*Problem*
Search the records for the word "pose" and copy every line in which it occurs.

** Opening Information shown block **

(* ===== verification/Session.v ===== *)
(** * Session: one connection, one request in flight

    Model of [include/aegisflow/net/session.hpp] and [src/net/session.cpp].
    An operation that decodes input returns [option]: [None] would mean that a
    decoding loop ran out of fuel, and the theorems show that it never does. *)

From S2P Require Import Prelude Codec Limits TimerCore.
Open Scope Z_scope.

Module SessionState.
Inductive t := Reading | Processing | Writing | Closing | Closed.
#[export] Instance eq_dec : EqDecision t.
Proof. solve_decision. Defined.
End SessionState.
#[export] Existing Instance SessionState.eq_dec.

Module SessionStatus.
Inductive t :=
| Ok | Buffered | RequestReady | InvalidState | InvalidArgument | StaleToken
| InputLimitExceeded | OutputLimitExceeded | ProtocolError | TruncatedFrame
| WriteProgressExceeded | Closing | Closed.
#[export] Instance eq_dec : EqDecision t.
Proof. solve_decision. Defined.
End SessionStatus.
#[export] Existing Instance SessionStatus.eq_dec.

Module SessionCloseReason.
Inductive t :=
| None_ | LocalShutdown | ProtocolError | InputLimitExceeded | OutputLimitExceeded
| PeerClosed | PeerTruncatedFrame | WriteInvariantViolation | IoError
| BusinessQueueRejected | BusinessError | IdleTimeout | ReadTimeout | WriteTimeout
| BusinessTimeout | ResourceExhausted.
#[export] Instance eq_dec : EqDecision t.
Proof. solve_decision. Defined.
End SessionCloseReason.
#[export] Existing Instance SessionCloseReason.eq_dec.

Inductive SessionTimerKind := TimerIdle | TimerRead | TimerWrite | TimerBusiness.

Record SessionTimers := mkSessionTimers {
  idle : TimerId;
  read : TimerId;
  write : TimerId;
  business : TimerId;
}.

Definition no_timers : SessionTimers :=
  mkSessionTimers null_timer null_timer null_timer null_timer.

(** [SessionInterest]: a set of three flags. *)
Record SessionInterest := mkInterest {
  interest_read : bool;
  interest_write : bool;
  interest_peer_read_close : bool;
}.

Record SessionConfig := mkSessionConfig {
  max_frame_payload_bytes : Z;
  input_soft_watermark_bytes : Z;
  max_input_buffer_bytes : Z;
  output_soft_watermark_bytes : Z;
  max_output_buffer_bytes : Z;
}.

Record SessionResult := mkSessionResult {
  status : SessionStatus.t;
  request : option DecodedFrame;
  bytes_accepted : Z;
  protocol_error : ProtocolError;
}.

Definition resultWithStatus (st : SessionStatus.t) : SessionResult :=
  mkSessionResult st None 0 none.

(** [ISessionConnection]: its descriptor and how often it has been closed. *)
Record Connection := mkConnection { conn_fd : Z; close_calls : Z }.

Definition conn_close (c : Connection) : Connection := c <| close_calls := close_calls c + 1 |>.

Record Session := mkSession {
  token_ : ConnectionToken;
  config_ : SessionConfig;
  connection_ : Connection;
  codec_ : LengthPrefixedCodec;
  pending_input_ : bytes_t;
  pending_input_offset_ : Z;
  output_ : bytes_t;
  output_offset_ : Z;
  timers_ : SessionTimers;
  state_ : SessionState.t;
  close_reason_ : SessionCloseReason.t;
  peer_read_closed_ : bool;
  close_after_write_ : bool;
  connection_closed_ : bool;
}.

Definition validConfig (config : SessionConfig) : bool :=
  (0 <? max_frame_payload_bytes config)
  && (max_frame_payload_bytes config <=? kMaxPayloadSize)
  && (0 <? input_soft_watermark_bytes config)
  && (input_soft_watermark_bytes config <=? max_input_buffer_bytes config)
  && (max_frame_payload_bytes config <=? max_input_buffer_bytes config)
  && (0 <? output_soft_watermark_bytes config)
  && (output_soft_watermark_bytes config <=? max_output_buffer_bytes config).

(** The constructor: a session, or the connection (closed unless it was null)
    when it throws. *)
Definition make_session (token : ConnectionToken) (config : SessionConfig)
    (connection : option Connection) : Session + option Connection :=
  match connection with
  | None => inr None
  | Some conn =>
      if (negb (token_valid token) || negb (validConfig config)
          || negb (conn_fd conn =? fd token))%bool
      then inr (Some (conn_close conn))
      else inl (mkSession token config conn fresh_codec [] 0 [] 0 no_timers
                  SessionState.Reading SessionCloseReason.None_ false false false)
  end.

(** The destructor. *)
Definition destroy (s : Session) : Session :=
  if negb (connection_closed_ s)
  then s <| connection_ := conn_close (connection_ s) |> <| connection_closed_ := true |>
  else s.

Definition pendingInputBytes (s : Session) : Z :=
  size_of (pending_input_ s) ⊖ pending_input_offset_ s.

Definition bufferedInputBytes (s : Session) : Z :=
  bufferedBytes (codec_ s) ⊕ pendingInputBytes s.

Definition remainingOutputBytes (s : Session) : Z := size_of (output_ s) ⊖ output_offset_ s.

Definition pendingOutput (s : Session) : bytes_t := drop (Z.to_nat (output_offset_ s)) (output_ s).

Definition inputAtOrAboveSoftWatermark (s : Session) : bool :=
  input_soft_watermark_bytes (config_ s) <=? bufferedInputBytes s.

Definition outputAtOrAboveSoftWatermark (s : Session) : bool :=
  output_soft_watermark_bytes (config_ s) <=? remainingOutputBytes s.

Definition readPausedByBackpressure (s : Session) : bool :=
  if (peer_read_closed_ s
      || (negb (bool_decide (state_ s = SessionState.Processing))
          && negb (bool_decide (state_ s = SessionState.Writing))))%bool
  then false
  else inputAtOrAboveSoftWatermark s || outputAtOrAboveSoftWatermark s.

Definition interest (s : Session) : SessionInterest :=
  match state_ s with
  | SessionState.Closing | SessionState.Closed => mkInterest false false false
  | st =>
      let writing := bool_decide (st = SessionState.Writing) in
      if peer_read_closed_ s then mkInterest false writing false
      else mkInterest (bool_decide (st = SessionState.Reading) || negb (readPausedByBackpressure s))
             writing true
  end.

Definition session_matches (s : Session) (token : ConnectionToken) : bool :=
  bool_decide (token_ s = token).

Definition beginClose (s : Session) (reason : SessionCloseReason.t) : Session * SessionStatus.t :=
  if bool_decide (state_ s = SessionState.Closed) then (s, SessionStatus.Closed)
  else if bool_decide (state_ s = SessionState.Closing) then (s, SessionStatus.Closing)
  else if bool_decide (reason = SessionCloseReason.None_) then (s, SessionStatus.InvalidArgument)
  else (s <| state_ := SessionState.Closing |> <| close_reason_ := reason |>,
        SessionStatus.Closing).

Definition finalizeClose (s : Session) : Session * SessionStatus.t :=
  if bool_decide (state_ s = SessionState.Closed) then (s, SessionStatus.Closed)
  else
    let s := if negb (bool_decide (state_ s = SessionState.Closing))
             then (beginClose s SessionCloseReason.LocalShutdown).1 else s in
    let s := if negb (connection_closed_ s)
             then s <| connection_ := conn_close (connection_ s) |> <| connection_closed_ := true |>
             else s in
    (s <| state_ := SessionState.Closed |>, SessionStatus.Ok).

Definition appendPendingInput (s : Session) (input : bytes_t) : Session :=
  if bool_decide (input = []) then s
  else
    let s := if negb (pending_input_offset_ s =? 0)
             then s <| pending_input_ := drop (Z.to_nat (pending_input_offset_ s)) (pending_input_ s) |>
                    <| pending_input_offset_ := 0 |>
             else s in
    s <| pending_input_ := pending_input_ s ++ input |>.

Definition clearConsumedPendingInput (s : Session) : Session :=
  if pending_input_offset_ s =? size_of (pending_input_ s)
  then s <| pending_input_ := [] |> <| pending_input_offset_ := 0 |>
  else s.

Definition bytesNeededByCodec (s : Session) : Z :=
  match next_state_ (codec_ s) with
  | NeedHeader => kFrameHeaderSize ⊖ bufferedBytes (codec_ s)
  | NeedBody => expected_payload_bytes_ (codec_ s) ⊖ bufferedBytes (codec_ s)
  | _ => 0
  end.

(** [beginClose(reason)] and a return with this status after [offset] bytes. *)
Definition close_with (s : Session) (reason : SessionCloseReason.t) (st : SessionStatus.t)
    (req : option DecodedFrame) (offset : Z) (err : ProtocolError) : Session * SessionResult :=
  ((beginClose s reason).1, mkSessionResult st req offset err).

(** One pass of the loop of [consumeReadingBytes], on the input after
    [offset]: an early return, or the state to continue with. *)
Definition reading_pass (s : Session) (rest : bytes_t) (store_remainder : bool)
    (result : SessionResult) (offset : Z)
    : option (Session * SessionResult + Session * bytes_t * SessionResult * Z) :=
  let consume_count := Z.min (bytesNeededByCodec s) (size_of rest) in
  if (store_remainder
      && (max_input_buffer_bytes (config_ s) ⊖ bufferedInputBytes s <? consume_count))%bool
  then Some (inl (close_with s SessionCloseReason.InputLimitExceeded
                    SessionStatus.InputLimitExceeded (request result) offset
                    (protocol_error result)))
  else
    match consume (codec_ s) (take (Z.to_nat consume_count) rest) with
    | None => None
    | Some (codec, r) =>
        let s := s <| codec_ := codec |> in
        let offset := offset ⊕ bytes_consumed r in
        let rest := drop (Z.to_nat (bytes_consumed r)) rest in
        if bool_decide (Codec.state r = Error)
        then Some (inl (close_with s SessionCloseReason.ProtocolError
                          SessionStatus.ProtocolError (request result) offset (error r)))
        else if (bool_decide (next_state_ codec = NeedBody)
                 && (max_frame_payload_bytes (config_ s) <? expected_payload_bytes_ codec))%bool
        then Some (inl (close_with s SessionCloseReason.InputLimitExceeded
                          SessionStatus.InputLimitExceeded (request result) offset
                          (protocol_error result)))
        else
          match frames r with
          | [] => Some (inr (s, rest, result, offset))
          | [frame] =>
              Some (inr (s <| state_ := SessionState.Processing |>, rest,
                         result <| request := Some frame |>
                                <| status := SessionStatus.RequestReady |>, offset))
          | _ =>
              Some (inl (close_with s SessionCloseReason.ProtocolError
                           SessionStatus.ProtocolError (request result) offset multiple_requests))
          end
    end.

** Closing Information shown block **
** Opening Information shown block **

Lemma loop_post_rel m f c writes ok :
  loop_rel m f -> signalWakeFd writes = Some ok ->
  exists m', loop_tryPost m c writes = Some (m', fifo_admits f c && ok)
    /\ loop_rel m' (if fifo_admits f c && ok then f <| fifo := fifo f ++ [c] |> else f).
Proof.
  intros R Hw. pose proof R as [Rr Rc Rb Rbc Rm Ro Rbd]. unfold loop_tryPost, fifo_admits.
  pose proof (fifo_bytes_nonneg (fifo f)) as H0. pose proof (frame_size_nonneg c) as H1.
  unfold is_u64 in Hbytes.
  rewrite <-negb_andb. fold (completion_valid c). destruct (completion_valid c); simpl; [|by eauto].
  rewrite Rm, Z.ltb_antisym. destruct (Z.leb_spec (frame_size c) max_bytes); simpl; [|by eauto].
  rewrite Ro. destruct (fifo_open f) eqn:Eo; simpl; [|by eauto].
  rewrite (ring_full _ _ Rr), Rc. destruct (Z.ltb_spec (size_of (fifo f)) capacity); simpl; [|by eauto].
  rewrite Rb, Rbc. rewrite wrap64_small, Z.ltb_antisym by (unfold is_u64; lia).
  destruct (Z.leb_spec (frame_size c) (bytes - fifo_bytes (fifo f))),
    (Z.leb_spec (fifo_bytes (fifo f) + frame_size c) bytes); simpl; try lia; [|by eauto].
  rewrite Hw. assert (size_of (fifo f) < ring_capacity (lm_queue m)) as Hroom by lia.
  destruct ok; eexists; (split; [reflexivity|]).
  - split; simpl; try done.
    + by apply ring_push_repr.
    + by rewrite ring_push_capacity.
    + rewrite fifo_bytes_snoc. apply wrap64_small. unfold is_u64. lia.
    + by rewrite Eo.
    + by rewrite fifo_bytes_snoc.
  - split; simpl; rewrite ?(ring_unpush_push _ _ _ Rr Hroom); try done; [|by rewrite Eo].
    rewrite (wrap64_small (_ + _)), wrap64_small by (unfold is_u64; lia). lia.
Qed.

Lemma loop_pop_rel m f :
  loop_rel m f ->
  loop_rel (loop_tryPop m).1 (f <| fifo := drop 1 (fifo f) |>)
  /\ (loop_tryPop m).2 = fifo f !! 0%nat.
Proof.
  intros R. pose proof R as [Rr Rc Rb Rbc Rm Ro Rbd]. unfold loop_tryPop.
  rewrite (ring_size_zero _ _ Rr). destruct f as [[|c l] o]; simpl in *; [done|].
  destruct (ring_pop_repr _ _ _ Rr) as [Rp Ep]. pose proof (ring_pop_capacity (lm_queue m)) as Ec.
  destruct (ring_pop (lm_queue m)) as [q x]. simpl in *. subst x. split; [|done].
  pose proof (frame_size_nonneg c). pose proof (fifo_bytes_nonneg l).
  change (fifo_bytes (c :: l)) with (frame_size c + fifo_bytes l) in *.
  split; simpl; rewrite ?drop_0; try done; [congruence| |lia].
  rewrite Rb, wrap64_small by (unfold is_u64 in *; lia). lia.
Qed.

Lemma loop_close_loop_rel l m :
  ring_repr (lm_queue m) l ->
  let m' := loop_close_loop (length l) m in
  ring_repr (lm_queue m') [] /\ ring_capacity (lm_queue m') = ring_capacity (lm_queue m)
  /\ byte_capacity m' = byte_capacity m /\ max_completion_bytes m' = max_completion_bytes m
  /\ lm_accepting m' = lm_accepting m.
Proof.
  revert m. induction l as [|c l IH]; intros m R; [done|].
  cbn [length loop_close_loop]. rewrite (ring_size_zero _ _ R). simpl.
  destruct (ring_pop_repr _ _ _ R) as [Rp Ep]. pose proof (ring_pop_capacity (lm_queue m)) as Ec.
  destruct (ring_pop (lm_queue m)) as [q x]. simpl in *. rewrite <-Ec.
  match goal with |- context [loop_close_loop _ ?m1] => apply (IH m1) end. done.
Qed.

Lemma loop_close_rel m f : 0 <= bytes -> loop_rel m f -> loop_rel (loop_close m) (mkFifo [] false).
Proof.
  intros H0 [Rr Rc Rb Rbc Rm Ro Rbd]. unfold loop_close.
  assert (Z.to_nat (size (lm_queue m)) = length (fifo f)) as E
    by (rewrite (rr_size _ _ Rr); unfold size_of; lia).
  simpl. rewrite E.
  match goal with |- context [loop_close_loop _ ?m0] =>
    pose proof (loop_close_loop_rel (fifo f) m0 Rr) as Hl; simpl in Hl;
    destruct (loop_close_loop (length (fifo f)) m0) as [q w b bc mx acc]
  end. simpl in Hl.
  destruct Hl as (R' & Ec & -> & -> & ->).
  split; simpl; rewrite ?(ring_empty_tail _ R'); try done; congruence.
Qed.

** Closing Information shown block **

*Output for this exercise*
  intros R Hw. pose proof R as [Rr Rc Rb Rbc Rm Ro Rbd]. unfold loop_tryPost, fifo_admits.
  pose proof (fifo_bytes_nonneg (fifo f)) as H0. pose proof (frame_size_nonneg c) as H1.
  intros R. pose proof R as [Rr Rc Rb Rbc Rm Ro Rbd]. unfold loop_tryPop.
  destruct (ring_pop_repr _ _ _ Rr) as [Rp Ep]. pose proof (ring_pop_capacity (lm_queue m)) as Ec.
  pose proof (frame_size_nonneg c). pose proof (fifo_bytes_nonneg l).
  destruct (ring_pop_repr _ _ _ R) as [Rp Ep]. pose proof (ring_pop_capacity (lm_queue m)) as Ec.
    pose proof (loop_close_loop_rel (fifo f) m0 Rr) as Hl; simpl in Hl;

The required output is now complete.